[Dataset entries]
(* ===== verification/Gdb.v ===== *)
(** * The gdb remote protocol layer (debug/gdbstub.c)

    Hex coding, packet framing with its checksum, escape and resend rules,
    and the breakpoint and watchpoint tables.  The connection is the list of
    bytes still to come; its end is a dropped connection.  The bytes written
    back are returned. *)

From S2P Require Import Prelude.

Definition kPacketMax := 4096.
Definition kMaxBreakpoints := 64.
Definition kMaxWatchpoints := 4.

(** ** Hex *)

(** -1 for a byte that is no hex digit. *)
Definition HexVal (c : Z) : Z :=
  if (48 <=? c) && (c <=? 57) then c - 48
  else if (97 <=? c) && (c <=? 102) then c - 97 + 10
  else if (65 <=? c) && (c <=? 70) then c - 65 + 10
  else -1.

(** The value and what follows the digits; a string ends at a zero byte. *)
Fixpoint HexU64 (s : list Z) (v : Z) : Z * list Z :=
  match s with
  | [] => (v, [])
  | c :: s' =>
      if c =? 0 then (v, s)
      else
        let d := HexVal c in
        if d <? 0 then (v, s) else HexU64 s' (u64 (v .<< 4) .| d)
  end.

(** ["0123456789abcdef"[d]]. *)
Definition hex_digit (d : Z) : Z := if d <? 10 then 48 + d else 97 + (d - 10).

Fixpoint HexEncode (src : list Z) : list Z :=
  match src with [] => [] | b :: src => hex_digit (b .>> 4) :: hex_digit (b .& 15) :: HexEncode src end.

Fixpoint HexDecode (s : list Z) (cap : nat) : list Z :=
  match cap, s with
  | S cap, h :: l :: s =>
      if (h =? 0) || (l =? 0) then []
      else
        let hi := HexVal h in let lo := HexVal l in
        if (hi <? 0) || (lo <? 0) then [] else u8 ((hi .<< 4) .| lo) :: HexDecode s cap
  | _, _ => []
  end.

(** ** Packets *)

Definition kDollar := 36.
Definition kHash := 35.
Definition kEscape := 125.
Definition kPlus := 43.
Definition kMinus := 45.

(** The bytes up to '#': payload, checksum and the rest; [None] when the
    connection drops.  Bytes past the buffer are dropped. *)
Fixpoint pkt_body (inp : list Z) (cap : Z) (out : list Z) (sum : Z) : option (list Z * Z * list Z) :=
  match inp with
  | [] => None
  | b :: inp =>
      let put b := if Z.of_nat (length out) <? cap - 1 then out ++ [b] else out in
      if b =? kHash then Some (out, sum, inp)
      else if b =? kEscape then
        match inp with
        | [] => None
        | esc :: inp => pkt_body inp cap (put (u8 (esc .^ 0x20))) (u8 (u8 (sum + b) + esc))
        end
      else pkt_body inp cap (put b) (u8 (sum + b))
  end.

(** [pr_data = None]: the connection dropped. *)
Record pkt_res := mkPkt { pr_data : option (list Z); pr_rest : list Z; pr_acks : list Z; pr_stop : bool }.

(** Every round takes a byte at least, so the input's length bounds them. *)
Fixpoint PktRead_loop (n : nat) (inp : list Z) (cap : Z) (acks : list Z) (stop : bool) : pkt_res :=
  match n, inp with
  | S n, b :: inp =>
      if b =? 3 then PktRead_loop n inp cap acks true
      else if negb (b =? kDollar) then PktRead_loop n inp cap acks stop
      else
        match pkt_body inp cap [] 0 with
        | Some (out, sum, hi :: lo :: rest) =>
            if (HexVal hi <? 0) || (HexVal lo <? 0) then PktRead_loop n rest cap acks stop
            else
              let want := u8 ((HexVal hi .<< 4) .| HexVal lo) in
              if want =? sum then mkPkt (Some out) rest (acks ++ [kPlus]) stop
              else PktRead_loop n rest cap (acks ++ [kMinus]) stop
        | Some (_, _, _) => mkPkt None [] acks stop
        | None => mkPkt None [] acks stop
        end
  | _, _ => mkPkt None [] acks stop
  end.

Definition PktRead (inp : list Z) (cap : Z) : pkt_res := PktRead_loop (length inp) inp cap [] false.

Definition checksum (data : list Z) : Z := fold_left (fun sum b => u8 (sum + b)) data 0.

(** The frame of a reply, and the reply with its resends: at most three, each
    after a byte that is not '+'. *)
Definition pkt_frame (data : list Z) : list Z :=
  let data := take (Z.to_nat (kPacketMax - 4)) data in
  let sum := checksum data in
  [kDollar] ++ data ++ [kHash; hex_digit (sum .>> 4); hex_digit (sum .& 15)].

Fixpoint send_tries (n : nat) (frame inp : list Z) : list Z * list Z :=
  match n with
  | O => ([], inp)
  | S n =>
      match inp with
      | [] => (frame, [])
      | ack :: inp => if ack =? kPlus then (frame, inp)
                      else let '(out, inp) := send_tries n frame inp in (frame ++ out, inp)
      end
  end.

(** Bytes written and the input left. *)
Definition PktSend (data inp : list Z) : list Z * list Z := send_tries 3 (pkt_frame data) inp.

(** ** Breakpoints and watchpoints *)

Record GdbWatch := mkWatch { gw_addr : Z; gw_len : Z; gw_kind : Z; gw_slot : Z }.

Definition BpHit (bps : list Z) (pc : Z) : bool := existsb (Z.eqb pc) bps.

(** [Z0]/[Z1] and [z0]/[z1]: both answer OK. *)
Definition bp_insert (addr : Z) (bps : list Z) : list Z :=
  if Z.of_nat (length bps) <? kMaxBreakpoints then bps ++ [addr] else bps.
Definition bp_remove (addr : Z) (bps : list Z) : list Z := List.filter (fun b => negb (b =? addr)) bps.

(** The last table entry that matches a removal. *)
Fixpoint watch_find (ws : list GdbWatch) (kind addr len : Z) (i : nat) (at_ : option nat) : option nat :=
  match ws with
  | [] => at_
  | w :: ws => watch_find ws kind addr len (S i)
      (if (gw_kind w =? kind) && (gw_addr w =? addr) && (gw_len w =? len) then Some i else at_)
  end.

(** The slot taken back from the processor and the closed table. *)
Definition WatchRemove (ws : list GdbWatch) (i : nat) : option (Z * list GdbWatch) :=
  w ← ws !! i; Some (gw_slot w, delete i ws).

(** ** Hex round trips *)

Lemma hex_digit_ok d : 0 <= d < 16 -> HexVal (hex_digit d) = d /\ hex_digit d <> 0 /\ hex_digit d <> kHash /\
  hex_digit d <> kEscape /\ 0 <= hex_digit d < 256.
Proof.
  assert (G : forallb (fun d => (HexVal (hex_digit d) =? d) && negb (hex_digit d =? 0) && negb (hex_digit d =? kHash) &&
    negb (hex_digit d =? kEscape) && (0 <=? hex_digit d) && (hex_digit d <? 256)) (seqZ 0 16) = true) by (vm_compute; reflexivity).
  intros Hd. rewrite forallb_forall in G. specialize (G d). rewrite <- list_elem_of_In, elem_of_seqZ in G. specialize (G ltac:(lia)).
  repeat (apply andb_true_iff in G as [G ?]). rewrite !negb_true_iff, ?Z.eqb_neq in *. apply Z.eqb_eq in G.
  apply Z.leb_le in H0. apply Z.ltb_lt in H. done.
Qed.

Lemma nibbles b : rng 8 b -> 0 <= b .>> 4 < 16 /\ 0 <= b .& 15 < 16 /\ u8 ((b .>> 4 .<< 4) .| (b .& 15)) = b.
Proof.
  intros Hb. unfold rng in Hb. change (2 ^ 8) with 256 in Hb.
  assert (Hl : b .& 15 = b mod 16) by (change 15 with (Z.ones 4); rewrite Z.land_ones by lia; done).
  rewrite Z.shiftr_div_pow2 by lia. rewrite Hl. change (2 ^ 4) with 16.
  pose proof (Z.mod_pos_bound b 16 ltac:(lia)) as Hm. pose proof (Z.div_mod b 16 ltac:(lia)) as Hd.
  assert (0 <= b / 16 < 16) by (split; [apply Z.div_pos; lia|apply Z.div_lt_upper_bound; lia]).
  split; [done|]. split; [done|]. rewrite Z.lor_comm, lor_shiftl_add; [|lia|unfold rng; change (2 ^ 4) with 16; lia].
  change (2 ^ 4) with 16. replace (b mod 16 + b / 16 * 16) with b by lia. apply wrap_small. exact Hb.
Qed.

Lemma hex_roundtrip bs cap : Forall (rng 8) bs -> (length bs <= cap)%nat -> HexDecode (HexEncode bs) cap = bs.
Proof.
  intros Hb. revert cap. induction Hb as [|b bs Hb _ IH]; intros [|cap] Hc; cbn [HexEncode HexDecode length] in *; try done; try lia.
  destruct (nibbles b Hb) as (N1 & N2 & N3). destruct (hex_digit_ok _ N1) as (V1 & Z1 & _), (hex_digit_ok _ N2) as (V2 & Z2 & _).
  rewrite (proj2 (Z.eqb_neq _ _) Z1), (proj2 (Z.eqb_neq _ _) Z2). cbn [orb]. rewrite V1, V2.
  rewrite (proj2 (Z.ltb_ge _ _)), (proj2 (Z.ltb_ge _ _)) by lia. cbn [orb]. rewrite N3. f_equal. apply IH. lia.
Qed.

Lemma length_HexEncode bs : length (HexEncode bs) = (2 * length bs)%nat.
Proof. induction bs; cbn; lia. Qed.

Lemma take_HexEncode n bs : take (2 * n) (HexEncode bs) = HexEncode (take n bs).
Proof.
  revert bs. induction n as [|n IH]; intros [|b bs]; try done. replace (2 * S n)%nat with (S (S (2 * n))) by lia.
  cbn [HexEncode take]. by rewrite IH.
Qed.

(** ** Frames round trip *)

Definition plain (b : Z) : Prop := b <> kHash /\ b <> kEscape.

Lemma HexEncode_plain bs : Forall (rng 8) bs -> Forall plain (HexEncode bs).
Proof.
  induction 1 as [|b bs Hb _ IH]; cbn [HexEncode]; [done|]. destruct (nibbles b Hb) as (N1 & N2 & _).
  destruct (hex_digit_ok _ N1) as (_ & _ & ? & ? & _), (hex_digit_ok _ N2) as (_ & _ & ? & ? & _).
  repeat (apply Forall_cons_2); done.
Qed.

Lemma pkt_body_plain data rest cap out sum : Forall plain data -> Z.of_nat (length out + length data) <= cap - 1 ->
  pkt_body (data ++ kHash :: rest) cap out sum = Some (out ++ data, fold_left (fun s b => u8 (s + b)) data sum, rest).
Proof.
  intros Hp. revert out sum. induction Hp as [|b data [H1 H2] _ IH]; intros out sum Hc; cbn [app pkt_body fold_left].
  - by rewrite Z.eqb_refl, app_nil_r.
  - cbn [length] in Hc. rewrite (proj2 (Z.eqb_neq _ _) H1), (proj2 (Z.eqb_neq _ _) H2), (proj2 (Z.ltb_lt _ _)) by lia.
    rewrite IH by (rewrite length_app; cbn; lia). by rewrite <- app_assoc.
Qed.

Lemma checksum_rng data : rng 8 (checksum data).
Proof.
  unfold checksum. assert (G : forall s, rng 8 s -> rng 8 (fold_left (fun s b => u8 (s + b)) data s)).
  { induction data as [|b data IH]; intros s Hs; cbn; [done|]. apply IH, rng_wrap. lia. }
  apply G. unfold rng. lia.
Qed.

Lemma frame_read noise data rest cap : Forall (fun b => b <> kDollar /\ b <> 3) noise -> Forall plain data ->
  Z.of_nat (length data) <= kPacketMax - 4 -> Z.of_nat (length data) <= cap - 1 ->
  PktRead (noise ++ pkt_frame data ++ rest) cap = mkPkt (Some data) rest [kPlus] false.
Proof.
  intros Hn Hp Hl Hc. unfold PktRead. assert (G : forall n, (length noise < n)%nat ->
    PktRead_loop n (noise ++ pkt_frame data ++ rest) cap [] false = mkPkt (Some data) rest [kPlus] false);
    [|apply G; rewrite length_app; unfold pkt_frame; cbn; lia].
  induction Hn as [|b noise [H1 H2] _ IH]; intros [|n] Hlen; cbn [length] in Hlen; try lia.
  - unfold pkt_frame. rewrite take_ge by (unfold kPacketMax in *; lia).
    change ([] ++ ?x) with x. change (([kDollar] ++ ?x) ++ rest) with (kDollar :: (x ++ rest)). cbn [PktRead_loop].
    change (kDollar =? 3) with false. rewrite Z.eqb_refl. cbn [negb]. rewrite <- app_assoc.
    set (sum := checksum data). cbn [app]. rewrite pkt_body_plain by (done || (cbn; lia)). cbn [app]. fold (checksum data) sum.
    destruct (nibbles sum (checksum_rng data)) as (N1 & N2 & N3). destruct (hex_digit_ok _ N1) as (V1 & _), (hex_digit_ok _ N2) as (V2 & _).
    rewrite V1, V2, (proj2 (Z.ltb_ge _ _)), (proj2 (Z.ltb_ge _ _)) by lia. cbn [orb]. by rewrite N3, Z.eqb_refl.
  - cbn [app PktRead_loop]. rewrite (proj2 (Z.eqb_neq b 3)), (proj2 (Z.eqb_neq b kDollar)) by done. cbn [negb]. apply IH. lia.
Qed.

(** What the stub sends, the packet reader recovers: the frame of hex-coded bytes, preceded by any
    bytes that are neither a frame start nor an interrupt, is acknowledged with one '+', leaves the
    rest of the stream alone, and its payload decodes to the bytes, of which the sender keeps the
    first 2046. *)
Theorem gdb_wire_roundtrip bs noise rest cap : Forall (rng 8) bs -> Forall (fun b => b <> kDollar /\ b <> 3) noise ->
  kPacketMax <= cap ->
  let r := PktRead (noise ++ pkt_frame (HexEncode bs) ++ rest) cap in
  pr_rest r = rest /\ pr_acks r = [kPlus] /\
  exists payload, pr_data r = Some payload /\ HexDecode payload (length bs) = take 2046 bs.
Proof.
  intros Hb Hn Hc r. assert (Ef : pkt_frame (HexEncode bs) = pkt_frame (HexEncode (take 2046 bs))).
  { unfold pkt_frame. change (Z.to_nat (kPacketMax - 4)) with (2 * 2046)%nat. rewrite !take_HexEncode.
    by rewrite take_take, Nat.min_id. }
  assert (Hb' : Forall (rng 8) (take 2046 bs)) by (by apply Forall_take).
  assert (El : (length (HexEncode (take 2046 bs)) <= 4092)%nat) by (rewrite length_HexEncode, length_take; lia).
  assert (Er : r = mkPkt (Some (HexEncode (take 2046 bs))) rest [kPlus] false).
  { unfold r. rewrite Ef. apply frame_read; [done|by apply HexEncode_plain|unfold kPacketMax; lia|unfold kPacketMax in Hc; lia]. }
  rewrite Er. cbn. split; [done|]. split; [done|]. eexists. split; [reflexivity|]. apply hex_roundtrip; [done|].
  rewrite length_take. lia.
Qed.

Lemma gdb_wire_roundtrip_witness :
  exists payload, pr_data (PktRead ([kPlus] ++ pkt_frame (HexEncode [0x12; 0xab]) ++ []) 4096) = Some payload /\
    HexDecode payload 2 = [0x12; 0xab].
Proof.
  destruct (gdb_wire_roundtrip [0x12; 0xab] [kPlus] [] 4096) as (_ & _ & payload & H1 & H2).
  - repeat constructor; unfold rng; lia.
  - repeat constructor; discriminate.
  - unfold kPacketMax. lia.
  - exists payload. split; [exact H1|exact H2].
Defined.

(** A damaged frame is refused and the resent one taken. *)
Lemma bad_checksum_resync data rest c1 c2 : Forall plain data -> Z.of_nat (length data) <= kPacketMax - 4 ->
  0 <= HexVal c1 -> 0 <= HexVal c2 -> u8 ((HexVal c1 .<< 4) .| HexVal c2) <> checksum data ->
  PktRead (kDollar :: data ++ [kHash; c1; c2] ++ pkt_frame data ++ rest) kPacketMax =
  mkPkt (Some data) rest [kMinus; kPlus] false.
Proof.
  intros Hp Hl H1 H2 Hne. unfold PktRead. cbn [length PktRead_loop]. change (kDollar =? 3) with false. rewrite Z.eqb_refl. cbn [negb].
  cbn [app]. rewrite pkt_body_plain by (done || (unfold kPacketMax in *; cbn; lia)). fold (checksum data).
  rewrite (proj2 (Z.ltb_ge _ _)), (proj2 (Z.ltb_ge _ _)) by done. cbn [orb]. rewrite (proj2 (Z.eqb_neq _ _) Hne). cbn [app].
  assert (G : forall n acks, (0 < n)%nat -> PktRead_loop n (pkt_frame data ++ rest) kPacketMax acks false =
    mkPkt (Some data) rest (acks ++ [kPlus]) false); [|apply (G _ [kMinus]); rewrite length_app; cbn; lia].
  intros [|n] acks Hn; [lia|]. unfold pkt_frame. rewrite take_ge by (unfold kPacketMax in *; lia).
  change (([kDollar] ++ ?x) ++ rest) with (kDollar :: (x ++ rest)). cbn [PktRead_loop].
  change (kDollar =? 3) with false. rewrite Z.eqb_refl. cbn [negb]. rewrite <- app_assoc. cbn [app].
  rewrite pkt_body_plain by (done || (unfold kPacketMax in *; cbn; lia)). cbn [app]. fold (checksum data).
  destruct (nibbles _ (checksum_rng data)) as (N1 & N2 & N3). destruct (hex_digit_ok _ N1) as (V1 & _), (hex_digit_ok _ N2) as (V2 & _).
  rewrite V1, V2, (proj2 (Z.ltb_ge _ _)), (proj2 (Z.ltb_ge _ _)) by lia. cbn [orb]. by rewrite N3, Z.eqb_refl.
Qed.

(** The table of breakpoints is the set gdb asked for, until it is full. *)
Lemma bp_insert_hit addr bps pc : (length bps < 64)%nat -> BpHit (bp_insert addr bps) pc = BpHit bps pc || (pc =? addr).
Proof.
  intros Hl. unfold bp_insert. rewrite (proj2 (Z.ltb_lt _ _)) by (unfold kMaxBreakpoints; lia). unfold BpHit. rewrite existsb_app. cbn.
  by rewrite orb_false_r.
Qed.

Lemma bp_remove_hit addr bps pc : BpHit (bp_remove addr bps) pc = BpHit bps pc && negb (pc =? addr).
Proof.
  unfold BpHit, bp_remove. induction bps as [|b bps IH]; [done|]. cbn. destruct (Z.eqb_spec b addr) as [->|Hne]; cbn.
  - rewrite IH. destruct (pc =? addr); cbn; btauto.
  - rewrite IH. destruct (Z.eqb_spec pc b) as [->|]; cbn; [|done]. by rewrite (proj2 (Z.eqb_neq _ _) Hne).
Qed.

## What you will do
Set the lines down exactly, from the first line of the records to the line where "and the breakpoint" appears, with both ends kept.

## Response to this exercise
(* ===== verification/Gdb.v ===== *)
(** * The gdb remote protocol layer (debug/gdbstub.c)

    Hex coding, packet framing with its checksum, escape and resend rules,
    and the breakpoint and watchpoint tables.  The connection is the list of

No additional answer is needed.